> What is required
Produce as output only the lines below starting at the line with "destruct (lookup_lt_is_Some_2 (Modules" and continuing through the line with "destruct (iv_module _", each one exactly as written.

> Data for processing
-- Opening Marker --

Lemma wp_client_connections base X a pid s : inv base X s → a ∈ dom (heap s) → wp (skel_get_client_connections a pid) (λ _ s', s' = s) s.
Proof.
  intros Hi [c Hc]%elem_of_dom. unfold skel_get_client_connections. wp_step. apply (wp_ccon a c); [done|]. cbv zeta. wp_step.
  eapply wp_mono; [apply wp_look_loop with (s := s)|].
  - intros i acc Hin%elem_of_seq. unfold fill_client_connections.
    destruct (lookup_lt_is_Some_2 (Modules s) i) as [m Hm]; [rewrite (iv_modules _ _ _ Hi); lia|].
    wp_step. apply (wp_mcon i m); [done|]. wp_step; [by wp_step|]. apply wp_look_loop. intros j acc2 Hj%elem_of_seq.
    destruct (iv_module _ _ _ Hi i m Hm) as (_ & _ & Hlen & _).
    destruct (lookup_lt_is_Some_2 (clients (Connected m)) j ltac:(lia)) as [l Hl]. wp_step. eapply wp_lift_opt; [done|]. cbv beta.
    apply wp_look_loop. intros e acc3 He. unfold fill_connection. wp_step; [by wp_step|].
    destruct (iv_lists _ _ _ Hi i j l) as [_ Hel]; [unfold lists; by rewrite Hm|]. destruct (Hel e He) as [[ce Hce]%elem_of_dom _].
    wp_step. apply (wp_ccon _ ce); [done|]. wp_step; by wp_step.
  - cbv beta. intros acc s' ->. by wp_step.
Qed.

-- Closing Marker --

> Task response
    destruct (lookup_lt_is_Some_2 (Modules s) i) as [m Hm]; [rewrite (iv_modules _ _ _ Hi); lia|].
    wp_step. apply (wp_mcon i m); [done|]. wp_step; [by wp_step|]. apply wp_look_loop. intros j acc2 Hj%elem_of_seq.
    destruct (iv_module _ _ _ Hi i m Hm) as (_ & _ & Hlen & _).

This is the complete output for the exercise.